New DVD of 90s Oddity ‘The Spirit Gallery’ Worth Checking Out

by Nick Spacek on January 5, 2020

in Blu-ray/DVD Reviews,Reviews

[Rating: Minor Rock Fist Up]

Director John Strysik‘s 1995 feature The Spirit Gallery is a hallucinatory shot-on-video oddity which manages to take a familiar plot and turn it into something special. While it certainly has a made-for-TV vibe to it, the sheer weirdness of how the story unfolds is what makes this film worth checking out.

“Gwendolyn Creed was a God-fearing woman until she met B.A. Catch and his fantastic abilities. A legendary and reclusive artist, Catch could manifest ectoplasm from the palms of his hands – and steal your soul in the process. Sculpting faces out of soul-matter, Catch opens doorways into alternate dimensions where pain and pleasure combine. People are beaten, stabbed and crucified. The body is altered, the skin diseased and in need of new host to survive – but can love win out?”

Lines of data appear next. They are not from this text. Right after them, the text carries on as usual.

(** The assignments that go with a transition give the row its new status needs. *)
Lemma apply_set_wf runners now to extra j :
  CanTransitionTo (j_Status j) to = true → clause_for to extra →
  job_wf runners j → job_wf runners (apply_set now to extra j).
Proof.
  intros Hcan Hc [Ha Hj]. split; [by destruct extra|]. rewrite apply_set_status.
  destruct extra as [| | |]; simpl in Hc; [|destruct Hc| |]; subst to; simpl;
    destruct (j_Status j); try done; naive_solver.
Qed.

Lemma update_status_row now to extra row :
  CanTransitionTo (job_status row) to = true →
  row_evolves row (mkJobRow (apply_set now to extra (jr_job row)) (jr_logs row) (jr_log_seq row)).
Proof.
  intros Hcan. split; simpl.
  - rewrite apply_set_status. by apply job_path_once.
  - intros Ht. by rewrite Terminal_no_moves in Hcan.
  - apply apply_set_identity.
  - by destruct extra.
  - exists "". by rewrite string_app_nil_r.
  - done.
Qed.

Lemma index_key_identity j j' : job_identity j = job_identity j' → index_key j = index_key j'.
Proof. unfold job_identity, index_key. congruence. Qed.

Lemma sql_update_status_ok to extra id from db :
  db_wf db → CanTransitionTo from to = true → clause_for to extra →
  step_ok db (sql_update_status to extra id from db).2.
Proof.
  intros Hwf Hcan Hcl. unfold sql_update_status. case_match; [by auto|].
  case_match eqn:Hrow; [|by auto]. case_decide as Hst; [|by auto].
  case_match eqn:Hix; [|by auto]. subst from. simpl. eapply step_ok_set_job; try done.
  - by apply update_status_row.
  - apply apply_set_wf; [done..|]. by eapply (wf_job _ Hwf).
Qed.

Lemma sql_append_logs_ok id seq chunk db :
  db_wf db → step_ok db (sql_append_logs id seq chunk db).2.
Proof.
  intros Hwf. unfold sql_append_logs. case_match; [by auto|].
  case_match eqn:Hrow; [|by auto]. case_match eqn:Hlt; [|by auto].
  apply Z.ltb_lt in Hlt. split; [|].
  - apply db_wf_set_job; simpl; [done|by apply (wf_job_id _ Hwf)|by eapply (wf_job _ Hwf)| |].
    + pose proof (wf_seq _ Hwf _ _ Hrow). lia.
    + apply index_okP. intros Ha id' row' Hrow' (Hne & Ha' & Hk').
      apply Hne. symmetry. by eapply (wf_unique _ Hwf id id').
  - eapply db_evolves_set_job; [done|]. split; simpl; try done; [by eexists|lia].
Qed.

Lemma sql_insert_job_ok j db :
  db_wf db → j_Status j = JobQueued → step_ok db (sql_insert_job j db).2.
Proof.
  intros Hwf Hq. unfold sql_insert_job. case_match; [by auto|]. case_match eqn:Hnone; [by auto|].
  case_match eqn:Hix; [|by auto]. split; [|by apply db_evolves_new_job].
  apply db_wf_set_job; simpl; try done. unfold job_wf. simpl. rewrite Hq. done.
Qed.

Lemma tx_assign_job_ok runnerID jobID from db :
  db_wf db → CanTransitionTo from JobAssigned = true →
  step_ok db (tx_assign_job runnerID jobID from db).2.
Proof.
  intros Hwf Hcan. unfold tx_assign_job.
  case_match eqn:Hrow; [|by auto]. case_decide as Hst; [|by auto].
  case_match eqn:Hint; [by auto|]. case_match eqn:Hix; [by auto|].
  case_match eqn:Hr; [|by auto]. apply bool_decide_eq_true in Hr.
  apply negb_false_iff in Hint, Hix. unfold int4_ok in Hint.
  pose proof (wf_job _ Hwf _ _ Hrow) as [Hatt _].
  simpl. eapply step_ok_set_job; try done.
  - split; simpl; try done; [| |lia|].
    + rewrite Hst. by apply job_path_once.
    + intros Ht. rewrite Hst in Ht. by rewrite Terminal_no_moves in Hcan.
    + exists "". by rewrite string_app_nil_r.
  - unfold job_wf. simpl. split; [lia|]. split; [by eexists|]. split; [lia|].
    destruct from; try done. pose proof (wf_job _ Hwf _ _ Hrow) as [_ Hq].
    rewrite Hst in Hq. naive_solver.
Qed.

Lemma step_ok_trans db1 db2 db3 : step_ok db1 db2 → step_ok db2 db3 → step_ok db1 db3.
Proof. intros [_ E12] [W3 E23]. split; [done|]. by etrans. Qed.

Lemma runner_wf_free r : r_Status r ≠ RunnerBusy → r_CurrentJobID r = None → runner_wf r.
Proof. intros Hs Hc. split; [done|]. rewrite Hc. by intros []%is_Some_None. Qed.

Lemma tx_busy_runner_ok jobID runnerID db :
  db_wf db → step_ok db (tx_busy_runner jobID runnerID db).2.
Proof.
  intros Hwf. unfold tx_busy_runner. case_match eqn:Hrow; [|by auto].
  case_decide; [|by auto]. eapply set_runner_row; [done..|]. by split; simpl.
Qed.

(** [AssignJob]'s transaction commits both updates or neither. *)
Lemma sql_assign_tx_ok runnerID jobID from db :
  db_wf db → CanTransitionTo from JobAssigned = true →
  step_ok db (sql_assign_tx runnerID jobID from db).2.
Proof.
  intros Hwf Hcan. unfold sql_assign_tx.
  pose proof (tx_assign_job_ok runnerID jobID from db Hwf Hcan) as H1.
  destruct (tx_assign_job runnerID jobID from db) as [[[|n]| |] db1]; simpl in *; [by auto| |by auto..].
  pose proof (tx_busy_runner_ok jobID runnerID db1 (proj1 H1)) as H2.
  destruct (tx_busy_runner jobID runnerID db1) as [[[|m]| |] db2]; simpl in *; [by auto| |by auto..].
  by eapply step_ok_trans.
Qed.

In the commentary track on this DVD release from SOV Horror, director Strysik explains that what he wanted to go for in The Spirit Gallery is something akin to The Picture of Dorian Gray in reverse. In that Oscar Wilde novel, the protagonist has a portrait of himself which, thanks to selling his soul, ages and features his many sins, while he remains young and unblemished. In this film, the bodies of those from whom artist Catch (Jim Burkhart) makes masks bear the brunt of the fantastic abuses of the mask’s owner.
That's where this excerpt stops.